Powering future-ready logistics in the Middle East : Rahul Rai, ECU Worldwide
DUBAI : As the global business environment accelerates towards smart, resilient, and agile supply chains, freight forwarders and entrepreneurs in the Middle East can make the most of the possibilities they create by joining forces with logistics leaders determined, adept, and well-equipped to make their business go places, opines Rahul Rai, Regional Head – Middle East & North West Africa, ECU Worldwide.
With its strategic location connecting the continents of Asia, Africa and Europe, the Middle East is already reinforcing its position as a global trade destination and hub in 2023 and beyond. Reports have indicated a growth of 4.3% between the duration from 2020 to 2025.
Traditionally heavily dependent on oil, most Middle Eastern countries are now moving their economies to be less oil reliant. Encouraging exports of other diverse types of goods, stimulating the growth in industrial and service sectors, along with several initiatives to promote trade and investment in countries like UAE, Saudi Arabia, Qatar, etc. are steps in this direction. Consequently, shippers and freight forwarders too, are building capabilities and partnering with reliable logistics services providers to maximize export potential.
Imports into the Middle East are also experiencing an upswing owing to population growth, improved per capita incomes, and growing internal demand for a plethora of products and services. Entrepreneurs from across the world are looking at countries in the Middle East, to come in and set up new businesses.

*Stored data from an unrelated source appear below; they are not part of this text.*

(** Scaling a virtual unit by the new multiplier and scaling the old real unit
    by the fee differ by less than [v / PRECISE_UNIT + 2]. *)
Lemma scaled_unit v m f : 0 < m -> 0 <= f <= PRECISE_UNIT ->
  Z.abs (v * (m * (PRECISE_UNIT - f) / PRECISE_UNIT) / PRECISE_UNIT -
         v * m / PRECISE_UNIT * (PRECISE_UNIT - f) / PRECISE_UNIT) * PRECISE_UNIT < Z.abs v + 2 * PRECISE_UNIT.
Proof.
  intros Hm Hf. pose proof PRECISE_UNIT_pos as HP. revert HP Hf. generalize PRECISE_UNIT as P. intros P HP Hf.
  pose proof (floor_bounds (m * (P - f)) P HP) as H1. set (m' := m * (P - f) / P) in *.
  pose proof (floor_bounds (v * m) P HP) as H2. set (u := v * m / P) in *.
  pose proof (floor_bounds (v * m') P HP) as H3. set (u' := v * m' / P) in *.
  pose proof (floor_bounds (u * (P - f)) P HP) as H4. set (e := u * (P - f) / P) in *.
  clearbody m' u u' e.
  assert (HA : Z.abs (v * m' * P - v * m * (P - f)) <= Z.abs v * P).
  { replace (v * m' * P - v * m * (P - f)) with (v * (m' * P - m * (P - f))) by lia.
    rewrite Z.abs_mul. apply Z.mul_le_mono_nonneg_l; lia. }
  assert (HB : 0 <= v * m * (P - f) - u * P * (P - f) <= P * P) by nia.
  assert (HC : (u' * P - e * P) * P < (Z.abs v + 2 * P) * P) by nia.
  assert (HD : (e * P - u' * P) * P < (Z.abs v + 2 * P) * P) by nia.
  apply Z.mul_lt_mono_pos_r in HC, HD; lia.
Qed.

(** Supply and multiplier: what one loses covers what the other gains. *)
Lemma inflation_covered S m f : 0 <= S -> 0 < m -> 0 <= f < PRECISE_UNIT ->
  (S + f * S / (PRECISE_UNIT - f)) * (m * (PRECISE_UNIT - f) / PRECISE_UNIT) <= S * m.
Proof.
  intros HS Hm Hf. pose proof PRECISE_UNIT_pos as HP. revert HP Hf. generalize PRECISE_UNIT as P. intros P HP Hf.
  pose proof (floor_bounds (m * (P - f)) P HP) as H1. set (m' := m * (P - f) / P) in *.
  pose proof (floor_bounds (f * S) (P - f) ltac:(lia)) as H2. set (q := f * S / (P - f)) in *.
  assert (Hq : 0 <= q) by (apply Z.div_pos; nia). assert (Hm' : 0 <= m') by (apply Z.div_pos; nia).
  clearbody m' q. assert (Hs : (S + q) * (P - f) <= S * P) by lia.
  assert (Hx : (S + q) * (m' * P) <= (S + q) * (m * (P - f))) by (apply Z.mul_le_mono_nonneg_l; lia).
  assert (Hy : (S + q) * (P - f) * m <= S * P * m) by (apply Z.mul_le_mono_nonneg_r; lia).
  apply (Z.mul_le_mono_pos_r _ _ P HP). lia.
Qed.

(** ** Theorems on an accrual *)

Section Theorems.
Context `{OZ : OpenZeppelin} `{ET : ERC20} `{RG : ReentrancyGuard} `{BN : BigNumber} (this : Address).

(** The state of the module as the getter [feeStates] returns it. *)
Definition getter (s : state) (a : Address) : result StreamingFeeState :=
  let f := feeState s a in
  Ok (mkStreamingFeeState (feeRecipient f) (streamingFeePercentage f) (maxStreamingFeePercentage f)
        (lastStreamingFeeTimestamp f)).

(** Scaling a position by the new multiplier. *)
Lemma rescaled s m' v u : SetToken.Inv s -> 0 < m' <= SetToken.positionMultiplier s -> is_int256 v ->
  SetToken._convertVirtualToRealUnit s v = Ok u ->
  u = v * SetToken.positionMultiplier s / PRECISE_UNIT /\
  conservativePreciseMul v m' = Ok (v * m' / PRECISE_UNIT).
Proof.
  intros HI Hm Hv Q. pose proof (SetToken.inv_multiplier_int _ HI) as HM.
  apply conservativePreciseMul_Ok in Q as (-> & _ & HP); [|done..]. split; [done|].
  apply is_int256_spec in HM, HP, Hv. apply conservativePreciseMul_floor; apply is_int256_spec; [done|lia|].
  set (m := SetToken.positionMultiplier s) in *. destruct (Z.le_ge_cases 0 v) as [H0|H0].
  - pose proof (Z.mul_le_mono_nonneg_l m' m v H0 ltac:(lia)). pose proof (Z.mul_nonneg_nonneg v m' H0 ltac:(lia)). lia.
  - pose proof (Z.mul_le_mono_nonpos_l m' m v H0 ltac:(lia)). pose proof (Z.mul_nonpos_nonneg v m' H0 ltac:(lia)). lia.
Qed.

As they plan their global supply chains, business owners are increasingly preferring single-window shipping solutions from a partner they can rely on. Empowering shippers and freight forwarders are key industry players like ECU Worldwide, offering global cargo movements across a vast network of 180 countries, and bolstering businesses with door-to-door deliveries in over 50 markets.
Many international supply firms are making JAFZA (Jebel Ali Free Zone), and other similar set-ups in the Middle East a key link in their global supply chains, to benefit from the tax advantages, clear business scenarios, global connectivity, and ease of doing business, world-class infrastructure for telecommunication, finance, e-governance, and more.
They tend to discover many more avenues to enhance business performance by partnering with global logistics leaders like ECU Worldwide with LCL consolidation and direct end-to-end export services from Jebel Ali to 32 destinations covering the Upper Gulf, Red Sea, Europe, Far East, East Mediterranean, East Africa, Indian Subcontinent, and Indian Ocean Islands, as well as direct end-to-end import services from 54 origins covering North America, Europe, East Mediterranean, Red Sea, Indian subcontinent, and Far East to Jebel Ali.
International air freight backed by transhipments between sea and air, charter options, prime/differed carry options and smooth inland transportation, allows for seamless movements of time-sensitive and urgent cargo too.
What really works well for customers in addition to solutions from the global LCL consolidation leader is the enhanced productivity and reduced back and forth that is a result of coordinating with the same provider for warehousing and distribution, including a bonded warehouse at Jebel Ali, third party logistics, customs clearance, special equipment handling facilities, etc.
Today, most of the countries in the Middle East are focused on smart mobility solutions, powered by use of technologies like automation, Artificial Intelligence and Machine Learning based software to optimize routes and networks. It is imperative that logistics companies align with this digital-first approach and deliver on customer expectations that are being shaped by the ease and convenience of multiple online applications and platforms used for a host of products and services.
Anticipating this shift much ahead of time, ECU360 – ECU Worldwide’s state-of-the-art digital logistics platform, is today transforming shipping into an almost e-commerce like experience for freight forwarders and customers, with its features like instant quotes, quick bookings, access to sailing schedules in advance, and enhanced track and trace.
With order delivery timelines steadily reducing and business models evolving to offer same day, next day or fixed day order fulfillments, especially in the e-commerce space, the e-commerce boom also contributes significantly to rising carbon emissions. It is encouraging to note, however, that around 65% of customers in the region have become more eco-friendly post the global COVID-19 pandemic and 57% are willing to change their purchase habits to be more sustainable. And with their sustainability strategy focused on ESG, logistics majors like ECU Worldwide are increasing the pace of these strides towards green logistics.